For example, if you discover your real estate AI isn't properly handing off complex requests to humans, you build a judge that specifically looks for handoff failures. You write detailed criteria about when handoffs should happen, give the judge clear examples, and ask for a simple true/false answer.

But here's the crucial part most people skip: you must validate your judge against human judgment before deploying it. Run it on data you've already labeled and measure agreement. If it disagrees with humans too often, iterate on the prompt until alignment improves.

Key Takeaways:

  • LLM judges work best on narrow, specific failure modes

  • Always use binary (pass/fail) scoring, never rating scales

  • Validate judge performance against human labels before deployment

  • One judge per failure mode—don't try to catch everything with one test

🚀 The Flywheel: From One-Time Analysis to Continuous Improvement

The magic happens when you turn this process into a flywheel. Your error analysis becomes the foundation for automated monitoring that runs continuously on production data.

You can integrate your LLM judges into unit tests, so every code change gets validated against your known failure modes. You can run them on samples of production traffic daily or weekly to catch new problems as they emerge. You can build dashboards that show exactly how your AI is performing on the metrics that matter.
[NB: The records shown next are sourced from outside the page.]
Lemma executeCurrentItem_queueIndex (retry : nat) (w : World) :
  queueIndex (sched (_executeCurrentItem retry w)) = queueIndex (sched w)
  ∧ queue (_executeCurrentItem retry w) = queue w.
Proof.
  unfold _executeCurrentItem.
  repeat case_match; try done.
  split; apply onQueueComplete_queueIndex.
Qed.

Lemma advanceQueue_queueIndex (w : World) :
  queueIndex (sched (_advanceQueue w)) = S (queueIndex (sched w))
  ∧ queue (_advanceQueue w) = queue w.
Proof.
  unfold _advanceQueue. case_match.
  - split; apply (onQueueComplete_queueIndex
                    (upd (set_queueIndex (S (queueIndex (sched w)))) w)).
  - apply (executeCurrentItem_queueIndex 0
             (upd (set_queueIndex (S (queueIndex (sched w)))) w)).
Qed.
(** * sind: swarm-in-docker cluster bootstrap

    A shallow embedding of the [sind] package: parameter validation, node
    naming, cluster creation ([CreateCluster]), the two readiness pollers and
    image distribution ([PushImage]); and of the [create] command of the
    command line, which calls [CreateCluster].

    The package drives a container runtime through its client API.  Every
    call into that API (and into the operating system) is an event: the
    program is run against a [World] that answers each call, knowing the
    events issued so far, and the run yields the list of events next to the
    returned value.  Goroutines started through an [errgroup] are small trees
    of calls that a schedule supplied by the world interleaves. *)

From Stdlib Require Import ZArith List String Ascii Bool Lia Permutation.
From Stdlib Require Import DecimalString DecimalZ DecimalPos Finite.
Import ListNotations.
Open Scope string_scope.
Open Scope Z_scope.

Set Implicit Arguments.

(** ** Go values *)

(** Go's [int] on the supported 64-bit targets: signed, wrapping. *)
Definition int_min : Z := - 2 ^ 63.
Definition int_max : Z := 2 ^ 63 - 1.
Definition int_wrap (z : Z) : Z := (z + 2 ^ 63) mod 2 ^ 64 - 2 ^ 63.
Definition is_int (z : Z) : Prop := int_min <= z <= int_max.

(** [strconv.Itoa] / the [%d] rendering of an [int]. *)
Definition itoa (z : Z) : string := NilZero.string_of_int (Z.to_int z).

(** Go's [error] values met in the package: those built by [errors.New] and
    [fmt.Errorf] (a message), the two errors of package [context], and the
    errors handed back by the runtime, which carry their message. *)
Inductive error : Type :=
| errorString (msg : string)
| Canceled
| DeadlineExceeded.

Definition Error (e : error) : string :=
  match e with
  | errorString msg => msg
  | Canceled => "context canceled"
  | DeadlineExceeded => "context deadline exceeded"
  end.

(** [fmt.Errorf(prefix + "%v", err)] for a constant prefix. *)
Definition Errorf (prefix : string) (err : error) : error :=
  errorString (prefix ++ Error err).

(** Errors. *)
Definition ErrEmptyClusterName : string := "empty cluster name".
Definition ErrEmptyNetworkName : string := "empty network name".
Definition ErrInvalidManagersCount : string := "invalid manager count, must be >= 1".
Definition ErrInvalidWorkerCount : string := "invalid worker count, must be >= 0".
Definition ErrPrimaryNodeNotBound : string := "primary node is not exposing docker daemon port".

Definition defaultSwarmListenAddr : string := "0.0.0.0:2377".
Definition DefaultNodeImageName : string := "docker:18.09-dind".

Definition string_is_empty (s : string) : bool :=
  match s with EmptyString => true | String _ _ => false end.

(** ** fmt.Sprintf with one [int] operand

    [generateName] formats with a pattern computed at run time, so the
    directive scanner of [fmt] is written out for the directives that take no
    flag, width, precision or argument index: literal text, [%%], the verbs
    [d], [v], [T] and [s], a verb met when the operand is already consumed
    ([%!x(MISSING)]), a trailing [%] ([%!(NOVERB)]) and an operand left
    unused ([%!(EXTRA int=n)]).  [None] is returned for any other directive. *)

Definition is_flag_char (c : ascii) : bool :=
  match c with
  | "#"%char | "0"%char | "+"%char | "-"%char | " "%char => true
  | _ => false
  end.

Definition is_digit_char (c : ascii) : bool :=
  let n := nat_of_ascii c in (48 <=? n)%nat && (n <=? 57)%nat.

(** Characters that open a width, a precision or an argument index, and
    bytes that start a multi-byte rune. *)
Definition is_complex_char (c : ascii) : bool :=
  is_flag_char c || is_digit_char c
  || match c with "["%char | "*"%char | "."%char => true | _ => false end
  || (128 <=? nat_of_ascii c)%nat.

Definition option_app (s : string) (o : option string) : option string :=
  match o with Some t => Some (s ++ t) | None => None end.
(** [initialize_qreg(uint_t, const cvector_t &)] *)
Definition initialize_qreg_statevector (n : uint_t) (statevector : cvector_t)
  : method State () :=
  q ← gets qreg_;
  (* Check dimension of state *)
  if decide (num_qubits q ≠ n) then
    throw (invalid_argument
      "MatrixProductState::State::initialize: initial state does not match qubit number")
  else
    (* internal bit ordering is the opposite of ordering in Qasm, so must
       reverse order before starting *)
    match reverse_all_bits statevector n with
    | Some mps_format_state_vector =>
        on_qreg (initialize_from_statevector n mps_format_state_vector)
    | None => undefined_behaviour
    end.

(** [std::sort] on a [reg_t]. *)
Definition sort (l : reg_t) : reg_t := merge_sort Z.le l.

Definition apply_initialize {RngEngine : Type}
    (qubits : reg_t) (params : cvector_t) (rng : RngEngine) : method State () :=
  q ← gets qreg_;
  if decide (Z.of_nat (length qubits) = num_qubits q) then
    (* If qubits is all ordered qubits in the statevector
       we can just initialize the whole state directly *)
    let sorted_qubits := sort qubits in
    if decide (qubits = sorted_qubits) then
      initialize_qreg_statevector (Z.of_nat (length qubits)) params
    else
      (* partial initialization not supported yet *)
      throw (invalid_argument "MPS_State: Partial initialization not supported yet.")
  else
    throw (invalid_argument "MPS_State: Partial initialization not supported yet.").
Definition youtubeVideoIDMetadataKey : string := "bucketbird-video-id".
Definition youtubeVideoTitleMetadataKey : string := "bucketbird-video-title".

(* ===================================================================== *)
(** ** Naming and de-duplication helpers *)
(* ===================================================================== *)

Definition inRange (lo hi : nat) (c : ascii) : bool :=
  (lo <=? code c)%nat && (code c <=? hi)%nat.

(** The complement of the class of [fileNameSanitizer]: letters,
    digits, hyphen, dot, underscore and space. *)
Definition fileNameAllowed (c : ascii) : bool :=
  inRange 97 122 c || inRange 65 90 c || inRange 48 57 c ||
  existsb (Ascii.eqb c) ["-"; "."; "_"; " "]%char.

(** [fileNameSanitizer.ReplaceAllString(value, "")]: every maximal run
    of bytes outside the class is deleted.  A rune outside ASCII is made
    of bytes outside the class only, so the bytes can be judged one by
    one. *)
Fixpoint stripDisallowed (s : string) : string :=
  match s with
  | EmptyString => EmptyString
  | String c r =>
      if fileNameAllowed c then String c (stripDisallowed r) else stripDisallowed r
  end.

Definition sanitizeFileName (value : string) : string :=
  let value := stripDisallowed value in
  let value := TrimSpace value in
  let value := ReplaceAll value "/" "-" in
  let value := ReplaceAll value "\" "-" in
  Join (Fields value) "-".

Definition buildYouTubeBaseName (title : string) : string :=
  let name := sanitizeFileName title in
  let name := if isEmpty name then "youtube-video" else name in
  if (80 <? String.length name)%nat then take 80 name else name.

Definition extensionFromMime (mimeType : string) : string :=
  if Contains mimeType "audio/mp4" then ".m4a"
  else if Contains mimeType "mp4" then ".mp4"
  else if Contains mimeType "webm" then ".webm"
  else ".bin".

Definition contentTypeFromMime (mimeType : string) : string :=
  let mimeType :=
    match Index mimeType ";" with
    | Some idx => take idx mimeType
    | None => mimeType
    end in
  TrimSpace mimeType.

Definition buildYouTubeFilename (title : string) (format : Format) : string :=
  buildYouTubeBaseName title ++ extensionFromMime (MimeType format).

Definition buildYouTubeFilenameWithID (title videoID : string) (format : Format) : string :=
  buildYouTubeBaseName title ++ "-" ++ videoID ++ extensionFromMime (MimeType format).

(** The loop over the map returns [true] at the first matching entry;
    the order of a Go map iteration cannot change the answer. *)
Definition metadataMatchesYouTubeVideo (metadata : gmap string string) (videoID : string) : bool :=
  if (size metadata =? 0)%nat || isEmpty videoID then false
  else existsb
         (fun kv => EqualFold (fst kv) youtubeVideoIDMetadataKey && String.eqb (snd kv) videoID)
         (map_to_list metadata).

Definition normalizeObjectPrefix (prefix : string) : string :=
  let prefix := TrimSpace prefix in
  let prefix := TrimPrefix prefix "/" in
  let prefix := ReplaceAll prefix "//" "/" in
  let prefix := Trim prefix "/" in
  if isEmpty prefix then EmptyString else prefix ++ "/".

(** [isNotFoundError] on the text of a non-nil error. *)
Definition isNotFoundText (text : string) : bool :=
  let msg := ToLower text in
  Contains msg "notfound" || Contains msg "status code: 404".

Definition isNotFoundError (err : option string) : bool :=
  match err with
  | None => false
  | Some text => isNotFoundText text
  end.

(* ===================================================================== *)
(** ** Format selection *)
(* ===================================================================== *)

(** [youtube.FormatList.WithAudioChannels]: the formats with an audio
    channel, in their order. *)
Definition WithAudioChannels (l : list Format) : list Format :=
  List.filter (fun f => 0 <? AudioChannels f) l.

Section FormatOrder.

(** The comparison of [youtube.FormatList.Sort]: [formatLess a b] holds
    when [a] is to come before [b], that is when [a] ranks higher.  It
    belongs to the client library and is taken as given. *)
Variable formatLess : Format -> Format -> bool.

(** [Sort] is [sort.SliceStable]: a stable sort.  [x] stood before every
    element of [l] and is put before the first element that does not
    rank strictly higher. *)
Fixpoint insertFormat (x : Format) (l : list Format) : list Format :=
  match l with
  | [] => [x]
  | y :: r => if formatLess y x then y :: insertFormat x r else x :: l
  end.

Fixpoint Sort (l : list Format) : list Format :=
  match l with
  | [] => []
  | x :: r => insertFormat x (Sort r)
  end.

Definition mp4Formats (withAudio : list Format) : list Format :=
  List.filter (fun f => Contains (MimeType f) "mp4") withAudio.

(** The list [selectYouTubeFormat] indexes at 0. *)
Definition candidateFormats (video : Video) : list Format :=
  let withAudio := WithAudioChannels (Formats video) in
  if (0 <? length (mp4Formats withAudio))%nat
  then Sort (mp4Formats withAudio)
  else Sort withAudio.

(** [inr] carries the text of the error.  The last branch is the index
    panic of [candidate[0]] on an empty slice. *)
Definition selectYouTubeFormat (video : Video) : Format + string :=
  let withAudio := WithAudioChannels (Formats video) in
  if (length withAudio =? 0)%nat
  then inr "no downloadable formats with audio were found"
  else match candidateFormats video with
       | selected :: _ => inl selected
       | [] => inr "panic: index out of range"
       end.

End FormatOrder.

(* ===================================================================== *)
(** ** Progress reporter *)
(* ===================================================================== *)

(** The error of one [Read]: [nil], [io.EOF] or another error. *)
Inductive ReadErr :=
| ErrNil
| ErrEOF
| ErrOther (text : string).

(** The source stream ([io.ReadCloser]): what its coming [Read] calls
    return (byte count and error), and how often [Close] was called.  A
    stream with nothing pending is at its end. *)
Record Stream := {
  pending : list (Z * ReadErr);
  closeCalls : nat
}.

Definition Stream_Read (s : Stream) : (Z * ReadErr) * Stream :=
  match pending s with
  | [] => ((0, ErrEOF), s)
  | r :: rest => (r, {| pending := rest; closeCalls := closeCalls s |})
  end.

Definition Stream_Close (s : Stream) : Stream :=
  {| pending := pending s; closeCalls := S (closeCalls s) |}.

(** One call of the progress callback.  The third argument of the
    callback, the throughput, is a [float64] computed from the other
    fields and is not carried. *)
Record Sample := {
  BytesRead : Z;
  TotalBytesExpected : Z
}.

(** What the reporter touches outside itself: the readings [time.Now]
    is going to return (in nanoseconds), and the calls made to the
    callback so far, oldest first. *)
Record Obs := {
  clock : list Z;
  emitted : list Sample
}.

Definition timeNow (o : Obs) : Z * Obs :=
  match clock o with
  | [] => (0, o)
  | t :: rest => (t, {| clock := rest; emitted := emitted o |})
  end.

(** [callback] is [true] for a non-nil function. *)
Record progressReader := {
  rc : Stream;
  total : Z;
  read : Z;
  lastBytes : Z;
  lastTime : Z;
  callback : bool
}.

Definition newProgressReader (stream : Stream) (total : Z) (cb : bool) (o : Obs)
  : progressReader * Obs :=
  let '(now, o) := timeNow o in
  ({| rc := stream; total := total; read := 0; lastBytes := 0;
      lastTime := now; callback := cb |}, o).

Definition halfSecond : Z := 500 * 1000000.

Definition report (force : bool) (p : progressReader) (o : Obs) : progressReader * Obs :=
  if negb (callback p) then (p, o)
  else
    let '(now, o) := timeNow o in
    if negb force && (now - lastTime p <? halfSecond) then (p, o)
    else
      ({| rc := rc p; total := total p; read := read p;
          lastBytes := read p; lastTime := now; callback := callback p |},
       {| clock := clock o;
          emitted := emitted o ++ [{| BytesRead := read p; TotalBytesExpected := total p |}] |}).

Definition progressReader_Read (p : progressReader) (o : Obs)
  : (Z * ReadErr) * progressReader * Obs :=
  let '((n, err), stream) := Stream_Read (rc p) in
  let p := {| rc := stream; total := total p; read := read p;
              lastBytes := lastBytes p; lastTime := lastTime p; callback := callback p |} in
  let '(p, o) :=
    if 0 <? n
    then report false
           {| rc := rc p; total := total p; read := add64 (read p) n;
              lastBytes := lastBytes p; lastTime := lastTime p; callback := callback p |} o
    else (p, o) in
  let '(p, o) :=
    match err with
    | ErrEOF => report true p o
    | _ => (p, o)
    end in
  ((n, err), p, o).

Definition progressReader_Close (p : progressReader) : progressReader :=
  {| rc := Stream_Close (rc p); total := total p; read := read p;
     lastBytes := lastBytes p; lastTime := lastTime p; callback := callback p |}.

Definition progressReader_BytesRead (p : progressReader) : Z := read p.

(** [k] successive [Read] calls; the results are listed oldest first. *)
Fixpoint readTimes (k : nat) (p : progressReader) (o : Obs)
  : list (Z * ReadErr) * progressReader * Obs :=
  match k with
  | O => ([], p, o)
  | S k' =>
      let '(r, p, o) := progressReader_Read p o in
      let '(rs, p, o) := readTimes k' p o in
      (r :: rs, p, o)
  end.

(* ===================================================================== *)
(** ** The object store and the YouTube client *)
(* ===================================================================== *)

Record StoredObject := {
  Metadata : gmap string string;
  ObjContentType : string;
  ObjSize : Z
}.

(** The bucket behind [storage.ObjectStore]: its objects by key, and
    for the coming [HeadObject] and [PutObject] calls whether the call
    fails on its own account ([Some text]) or goes through ([None]; so
    does every call past the end of the list). *)
Record ObjectStore := {
  objects : gmap string StoredObject;
  headFaults : list (option string);
  putFaults : list (option string)
}.

(** The text of the error a lookup of an absent key returns. *)
Definition notFoundText : string := "api error NotFound: Not Found".

Definition nextFault (faults : list (option string)) : option string :=
  match faults with
  | Some text :: _ => Some text
  | _ => None
  end.

(** [store.HeadObject]: the metadata of the object, or the text of the
    error. *)
Definition HeadObject (st : ObjectStore) (bucketName key : string)
  : (gmap string string + string) * ObjectStore :=
  let st' := {| objects := objects st; headFaults := tl (headFaults st);
                putFaults := putFaults st |} in
  match nextFault (headFaults st) with
  | Some text => (inr text, st')
  | None =>
      match objects st !! key with
      | Some obj => (inl (Metadata obj), st')
      | None => (inr notFoundText, st')
      end
  end.
Lemma feed_loop_shift (n : Z) (data : list Z) :
  forall (i : Z) (self : t),
    feed_loop data (i + n) (shift_lf n self) =
    lift_state (shift_lf n) (feed_loop data i self).
Proof.
  induction data as [|x rest IH]; intros i self; cbn [feed_loop].
  - reflexivity.
  - rewrite feed_step_shift.
    destruct (feed_step self i x) as [[[s1 o1] r1]|]; [|reflexivity].
    cbn [lift_state option_map].
    replace (i + n + 1) with (i + 1 + n) by lia. rewrite IH.
    destruct (feed_loop rest (i + 1) s1) as [[[s2 o2] r2]|]; reflexivity.
Qed.

(** ** The frame decoder on sync gaps and on dropped pulses *)

(** C1, as amended: for every pulse width [w] strictly greater than the
    marker width, whatever the state before, [signal] takes the channel index
    to 0, writes no axis and asks for no [syn]. *)
Theorem signal_sync_gap (self : t) (w : Z) :
  _marker self < w ->
  signal self w = Some (set_ch self (Some 0), [], false).
Proof.
  intros H. unfold signal. apply Z.ltb_lt in H. rewrite H. reflexivity.
Qed.

Lemma signal_sync_gap_witness :
  _marker (synced 44100 2) < 221 /\
  signal (synced 44100 2) 221 = Some (synced 44100 0, [], false).
Proof.
  split; [vm_compute; reflexivity|].
  apply (signal_sync_gap (synced 44100 2) 221). vm_compute. reflexivity.
Defined.

(** C1, as stated, fails at [w] equal to the marker width: at 44100 Hz the
    marker is 220 samples, and a pulse of 220 samples that arrives on channel
    0 is decoded as a channel pulse: one axis write, a [syn] asked for, the
    index taken to 1. *)
Lemma signal_at_marker_width :
  _marker (synced 44100 0) = 220 /\
  signal (synced 44100 0) 220
  = Some (synced 44100 1, [write ABS_X 1093], true) /\
  ~ (forall (self : t) (w : Z),
        _marker self <= w ->
        signal self w = Some (set_ch self (Some 0), [], false)).
Proof.
  assert (E : signal (synced 44100 0) 220
              = Some (synced 44100 1, [write ABS_X 1093], true))
    by (vm_compute; reflexivity).
  split; [vm_compute; reflexivity|]. split; [exact E|].
  intros H. specialize (H (synced 44100 0) 220).
  rewrite E in H. discriminate H. vm_compute. discriminate.
Qed.

Lemma lookup_mapping_out_of_range (k : Z) :
  Z.of_nat (List.length mapping) <= k -> lookup k mapping = None.
Proof.
  cbn. intros H.
  repeat match goal with
         | |- context [k =? ?c] => destruct (Z.eqb_spec k c); [lia|]
         end.
  reflexivity.
Qed.

(** C7: a channel pulse (width below the marker width) that arrives while the
    decoder is unsynchronised, or while the channel index is past the
    channels of the mapping, writes no axis, asks for no [syn] and leaves the
    decoder as it was. *)
Theorem signal_pulse_dropped (self : t) (w : Z) :
  w < _marker self ->
  _ch self = None \/
  (exists k, _ch self = Some k /\ _mapping self = mapping /\
             Z.of_nat (List.length mapping) <= k) ->
  signal self w = Some (self, [], false).
Proof.
  intros Hw Hch. unfold signal.
  destruct (Z.ltb_spec (_marker self) w); [lia|].
  destruct Hch as [-> | (k & -> & -> & Hk)]; [reflexivity|].
  rewrite lookup_mapping_out_of_range by exact Hk. reflexivity.
Qed.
This creates a competitive moat. While competitors are flying blind, relying on vibe checks and hoping for the best, you have precise, real-time visibility into your AI's performance. You catch problems before users complain. You can iterate with confidence, knowing exactly what you're fixing and whether it's working.

The companies doing this well don't talk about it publicly—it's their secret weapon. But the results speak for themselves: better user experiences, faster iteration cycles, and AI products that actually work reliably in production.

Key Takeaways:

  • Turn one-time analysis into continuous monitoring systems

  • Integrate judges into both development workflows and production monitoring

  • This creates a sustainable competitive advantage

  • Most successful AI companies use this approach but don't publicise it

💡 The Great Evals Debate: Why Everyone's Fighting About the Wrong Thing

The AI community is currently having a heated debate about evals, with strong opinions on both sides. Some say they're essential; others claim they're overrated. The truth? Most people are arguing about different things entirely.

The confusion stems from narrow definitions. Some think evals are just unit tests. Others think they're only the data analysis part. Some focus on generic benchmarks like MMLU scores, while others emphasise product-specific metrics.

The "anti-evals" camp often consists of people who tried LLM judges badly—using rating scales instead of binary decisions, skipping human validation, or automating too early. They got burned and now warn others away from the entire concept.

Meanwhile, companies like Anthropic's Claude Code claim they "don't do evals, just vibes." But they're standing on the shoulders of extensive evaluation work done on their foundation models, and they're almost certainly doing systematic error analysis internally—they just don't call it "evals."

Key Takeaways:

  • The debate often involves people talking past each other with different definitions

  • Many "anti-eval" positions come from bad experiences with poorly implemented systems

  • Successful companies do evaluation work but may not use the term "evals"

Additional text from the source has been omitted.